Dataset extract:
┄┄┄┄┄┄┄┄┄┄┄┄┄┄┄┄┄┄┄┄

Lemma verify_spec view H head ranges f f' r :
  views view H → lv_version view = Some head → knows H head f →
  verify view ranges f = (f', r) →
  f_app_id f' = f_app_id f ∧ f_base f' = f_base f ∧ knows H head f' ∧
  match r with
  | Ok _ => f_carried f' = f_carried f ∪ dom ranges ∧
      ∀ p, is_Some (ranges !! p) → ∃ b, f_base f !! p = Some b ∧
        b.1 = newest H head (txn_app_id (f_app_id f) p)
  | Err (Fenced a p expected found) =>
      is_Some (ranges !! p) ∧ expected = (f_base f !! p ≫= fst) ∧ found ≠ expected ∧
      found = newest H head (txn_app_id (f_app_id f) p)
  | Err _ => True
  end.
Proof.
  intros Hview Hhead Hk. unfold verify. set (unv := filter _ (sorted_keys ranges)).
  assert (Hunv : ∀ p, p ∈ unv ↔ (p ∉ f_carried f) ∧ is_Some (ranges !! p)).
  { intros p. unfold unv. by rewrite list_elem_of_filter, sorted_keys_elem. }
  assert (Hkc : ∀ p, is_Some (ranges !! p) → p ∈ f_carried f → ∃ b, f_base f !! p = Some b ∧
    b.1 = newest H head (txn_app_id (f_app_id f) p)).
  { intros p _ Hp. by apply (knows_carried _ _ _ Hk). }
  destruct (bool_decide (unv = []) && _) eqn:E1.
  { intros [= <- <-]. apply andb_true_iff in E1 as [E1%bool_decide_eq_true _].
    assert (Hall : ∀ p, is_Some (ranges !! p) → p ∈ f_carried f).
    { intros p Hp. destruct (decide (p ∈ f_carried f)); [done|].
      assert (Hin : p ∈ unv) by (by apply Hunv). rewrite E1 in Hin. by apply not_elem_of_nil in Hin. }
    do 3 (split; [done|]). split; [|by eauto].
    apply set_eq. intros p. rewrite elem_of_union, elem_of_dom. specialize (Hall p). naive_solver. }
  destruct (existsb _ unv) eqn:E2; [by intros [= <- <-]|].
  destruct (refuse_txn_retention view) as [u|e] eqn:Er.
  2: { intros [= <- <-]. do 2 (split; [done|]). split; [|by destruct e; revert Er;
    unfold refuse_txn_retention; destruct (List.find _ _) as [[]|]].
    by destruct Hk. }
  destruct (read view _ None) as [r0 b0] eqn:Eread. simpl. pose proof Eread as Eread'.
  apply (read_right view H head) in Eread as [_ Hr]; [|done|done|done].
  destruct r0 as [txns|e].
  - set (f1 := read_marker txns f). destruct (read_marker_same txns f) as (Ha & Hb & Hc & Hbl).
    fold f1 in Ha, Hb, Hc, Hbl.
    assert (Htx : ∀ p, p ∈ unv →
      txns !! txn_app_id (f_app_id f) p ≫= txn_version = newest H head (txn_app_id (f_app_id f) p)).
    { intros p Hp. destruct (Hr (txn_app_id (f_app_id f) p)) as (t & -> & <- & _); [|done].
      apply elem_of_app. left. by apply list_elem_of_fmap_2. }
    assert (Hown : ∀ p, p ∈ unv → ∃ b, f_base f !! p = Some b).
    { intros p Hp. destruct (f_base f !! p) as [b|] eqn:Ep; [eauto|]. exfalso.
      enough (existsb (λ p, bool_decide (f_base f !! p = None)) unv = true) by congruence.
      apply existsb_exists. exists p. split; [by apply list_elem_of_In|].
      by apply bool_decide_eq_true. }
    pose proof (first_fenced_spec f1 unv txns) as Hff. rewrite Ha, Hb in Hff.
    destruct (first_fenced f1 unv txns) as [u'|e].
    + intros [= <- <-]. cbn [set_carried f_app_id f_base f_carried f_below].
      assert (Hnew : ∀ p, p ∈ unv → ∃ b, f_base f !! p = Some b ∧
        b.1 = newest H head (txn_app_id (f_app_id f) p)).
      { intros p Hp. destruct (Hown p Hp) as [b Hbp]. exists b. split; [done|].
        rewrite <- Htx, Hff, Hbp by done. done. }
      split; [done|]. split; [done|]. split.
      * split; cbn [set_carried f_carried f_base f_app_id f_below]; rewrite ?Hbl, ?Ha, ?Hb, ?Hc.
        -- intros p [Hp|Hp%elem_of_list_to_set]%elem_of_union; [by apply (knows_carried _ _ _ Hk)|by apply Hnew].
        -- by apply Hk.
      * rewrite Hc. split.
        -- apply set_eq. intros p. rewrite !elem_of_union, elem_of_list_to_set, Hunv, elem_of_dom.
           destruct (decide (p ∈ f_carried f)); naive_solver.
        -- intros p Hp. destruct (decide (p ∈ f_carried f)); [by apply Hkc|].
           by apply Hnew, Hunv.
    + intros [= <- <-]. split; [done|]. split; [done|]. split.
      * split; rewrite ?Hbl, ?Ha, ?Hb, ?Hc; [|by apply Hk]. apply (knows_carried _ _ _ Hk).
      * destruct Hff as (p & x & y & -> & Hp & -> & -> & Hne).
        rewrite Htx in * by done. apply Hunv in Hp as [_ Hp]. done.
  - intros [= <- <-]. do 3 (split; [done|]). apply read_err in Eread'. by destruct e.
Qed.
(** What the world answers to one attempt. *)
Record World := {
  w_view : result Error (list PartitionStatus * Era);
  w_commit : KafkaOffsets → result Error Z;
  w_checkpoint : result Error unit;
  (** The offsets read at the new head after the checkpoint. *)
  w_read_back : result Error (gmap Z Z);
}.

Definition offsets_of (topic : string) (d : Decision) : KafkaOffsets :=
  {| o_topic := topic; o_group_id := "set-offsets"; o_ranges := ∅; o_assert := d_assert d;
     o_marks := ∅; o_cleanup_logs := false; o_baseline := false;
     o_override_reason := d_override_reason d; o_takeover_marker := false |}.

Definition verify_after_checkpoint (w : World) (wanted : gmap Z Z) : result Error unit :=
  let? read := w_read_back w in
  if forallb (λ '(p, v), bool_decide (read !! p = Some v)) (map_to_list wanted) then Ok tt
  else refuse "the move did not hold after its checkpoint".

Definition moved_of (partitions : list PartitionStatus) (assert : gmap Z Z)
    : gmap Z (option Z * Z) :=
  map_imap (λ p after,
    Some (List.find (λ x, partition x =? p) partitions ≫= stored, after)) assert.

Fixpoint attempts (topic : string) (request : Request) (world : nat → World) (n tries : nat)
    (backward : bool) (last : option Error) : result Error Outcome :=
  match tries with
  | O => Err (default (Other "set-offsets: no attempt was made") last)
  | S tries =>
      let w := world n in
      let? view := w_view w in
      let '(partitions, e) := view in
      let? d := decide_request partitions e request in
      let backward := backward || d_backward d in
      match w_commit w (offsets_of topic d) with
      | Ok version =>
          let done := Ok {| o_version := version; o_moved := moved_of partitions (d_assert d);
                            o_checkpointed := backward |} in
          if backward then
            let? _ := w_checkpoint w in
            let? _ := verify_after_checkpoint w (d_assert d) in
            done
          else done
      | Err e =>
          if is_conflict e && negb (Nat.eqb tries 0)
          then attempts topic request world (S n) tries backward (Some e)
          else Err e
      end
  end.

Definition set_offsets (topic : string) (request : Request) (world : nat → World)
    : result Error Outcome := attempts topic request world 0 ATTEMPTS false None.
Definition retM {A} (a : A) : M A := λ s, (s, Ok a).
Definition failM {A} (e : Error) : M A := λ s, (s, Err e).
Definition bindM {A B} (m : M A) (k : A → M B) : M B := λ s,
  match m s with
  | (s, Ok a) => k a s
  | (s, Err e) => (s, Err e)
  end.
Definition modify (f : Source → Source) : M unit := λ s, (f s, Ok tt).
Definition gets {A} (f : Source → A) : M A := λ s, (s, Ok (f s)).
Definition liftM {A} (r : result Error A) : M A := λ s, (s, r).
(** What came of [m], an error included. *)
Definition attempt {A} (m : M A) : M (result Error A) := λ s,
  let '(s, r) := m s in (s, Ok r).

Notation "'let!' x := m 'in' k" := (bindM m (λ x, k))
  (at level 10, x pattern, m at level 100, k at level 200) : ddi_scope.
Notation "'do!' m 'in' k" := (bindM m (λ _, k))
  (at level 10, m at level 100, k at level 200) : ddi_scope.
Open Scope ddi_scope.

Definition intake (s : Source) : Intake :=
  {| parts := s_parts s; buf := s_buf s; paused := s_paused s |}.
Definition set_intake (i : Intake) (s : Source) : Source :=
  set_parts (parts i) (set_buf (buf i) (set_paused (paused i) s)).

(** The offset the fence holds of a partition. *)
Definition base_offset (s : Source) (p : Z) : option Z := base_of (s_fence s) p ≫= fst.

Section Member.
Context (cfg : Config).

Definition blocked_recheck : Duration := seconds (Z.max (c_blocked_recheck_secs cfg) 1).

Definition explicit_entries : gmap Z Z := default ∅ (policy_partitions (c_starting_offsets cfg)).

Definition is_ready (st : option State) : bool :=
  match st with Some (Ready _ _ _ _) => true | _ => false end.
Definition is_blocked (st : option State) : bool :=
  match st with Some (Blocked _ _) => true | _ => false end.

(** ** Pausing *)

Definition pause (ps : gset Z) (s : Source) : Source := set_paused (ps ∪ s_paused s) s.

Definition pause_all (s : Source) : Source := pause (dom (s_parts s)) s.

Definition arm_recheck (t : Instant) (s : Source) : Source :=
  set_next_recheck (Some (default t (s_next_recheck s))) s.

Definition block_partition (now : Instant) (p : Z) (b : Block) (s : Source) : Source :=
  pause {[p]} (arm_recheck (now + blocked_recheck) (set_parts (block p b now (s_parts s)) s)).

(** [Pipeline::release]: of the paused partitions that are Ready, those librdkafka sought and
    resumed go on. *)
Definition release (now : Instant) (resumed : Z → bool) (s : Source) : Source :=
  let ready := filter (λ p, is_ready (s_parts s !! p) && resumed p = true) (s_paused s) in
  set_paused (s_paused s ∖ ready)
    (set_parts (foldr (λ p ps, polled_again (Some p) now ps) (s_parts s) (elements ready)) s).

(** ** A message *)

Definition blocking_class (c : KafkaClass) : bool :=
  match c with BlockingPipeline | BlockingPartition | OpenRefusal => true | _ => false end.

Definition stall (now : Instant) (m : Message) (e : Error) (last : option Duration) : M unit :=
  let class := kafka_class e in
  if decide (class = ConsumerFatal) then failM e
  else
    let backoff := match class with
                   | Transient => match last with
                                  | None => BACKOFF_MIN
                                  | Some b => Z.min (b * 2) BACKOFF_MAX
                                  end
                   | CapacityClass => BACKOFF_CAPACITY
                   | _ => blocked_recheck
                   end in
    modify (λ s, pause_all (set_stalled (Some {|
      st_message := m; st_due := now + backoff; st_backoff := backoff;
      st_blocking := if blocking_class class then Some (kafka_block_reason e) else None |}) s)).
Lemma take_in_sound m fed s s' :
  sound None s → s_stalled s = None → in_order s m → 0 ≤ messages (s_buf s) < u64_max →
  take_in cfg m fed s = (s', Ok tt) → sound None s'.
Proof.
  intros Hs Hst Hord Hcount. unfold take_in, bindM.
  destruct (take_one m (intake s)) as [a i] eqn:E. apply take_one_cases in E.
  destruct a as [[g|w|b]|].
  - destruct E as (st & st' & Hv & Hstep & Hparts & Hpaused & Hbuf).
    destruct Hord as [HmT Hnext]; [congruence|]. rewrite Hv in Hnext.
    pose proof (view_Some _ _ _ Hv) as Hp. intros H.
    assert (Htook : ∀ s1, s_parts s1 = parts i → s_buf s1 = buf i → pending s1 = pending s ++ [m] →
      s_unbased_start s1 = s_unbased_start s → (∀ q, base_offset s1 q = base_offset s q) →
      sound None s1).
    { intros s1 H1 H2 H3 H4 H5. eapply (took_sound s s1 m st st' g); try done; congruence. }
    destruct fed as [u|e].
    + injection H as <-. apply Htook; try done. by rewrite pending_feed.
    + apply stall_ok in H as (x & Hx & ->). apply Htook; try done.
      unfold pending; simpl. by rewrite Hst, app_nil_r, Hx.
  - destruct E as (Hbuf & Hpaused & [[Hparts _]|(st & st' & Hv & Hstep & Hparts)]); intros [= <-].
    + apply (sound_alike _ s); [|done].
      split; simpl; intros; rewrite ?Hparts, ?Hbuf; try done; apply same_state_refl.
    + pose proof (view_Some _ _ _ Hv) as Hp. destruct Hord as [HmT _]; [congruence|].
      apply (dropped_sound None s _ (msg_partition m) st'); try done.
      eapply ready_ok_admitted; [by apply (sd_ready _ _ Hs)|by eapply offset_ok_elem|done|done].
  - destruct E as (Hbuf & Hpaused & st & since & Hv & Hparts). intros [= <-].
    pose proof (view_Some _ _ _ Hv) as Hp.
    apply (dropped_sound None s _ (msg_partition m) (Blocked b since)); done.
  - intros [= <-]. subst i. apply (sound_alike _ s); [|done].
    by split; intros; try apply same_state_refl.
Qed.

Lemma feed_stalled_sound ob now fed s s' :
  sound ob s → feed_stalled cfg now fed s = (s', Ok tt) → sound ob s'.
Proof.
  intros Hs. unfold feed_stalled, bindM, gets, modify. destruct (s_stalled s) as [x|] eqn:Ex.
  2: { by intros [= <-]. }
  intros H. apply (sound_alike _ s); [|done].
  assert (Hpend : pending s = s_decoder s ++ [st_message x]) by (unfold pending; by rewrite Ex).
  destruct fed as [u|e].
  - injection H as <-. split; try done; [intros; apply same_state_refl|].
    rewrite Hpend. unfold pending; simpl. by rewrite app_nil_r.
  - apply stall_ok in H as (y & Hy & ->). split; try done; [intros; apply same_state_refl|].
    rewrite Hpend. unfold pending; simpl. by rewrite Hy.
Qed.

┄┄┄┄┄┄┄┄┄┄┄┄┄┄┄┄┄┄┄┄

Requirement: Please output exactly the lines between the one holding "intros H. apply (sound_alike _ s); [|done]." and the one holding "- injection H" in the records above, inclusive, and nothing more.

Finished exercise:
  intros H. apply (sound_alike _ s); [|done].
  assert (Hpend : pending s = s_decoder s ++ [st_message x]) by (unfold pending; by rewrite Ex).
  destruct fed as [u|e].
  - injection H as <-. split; try done; [intros; apply same_state_refl|].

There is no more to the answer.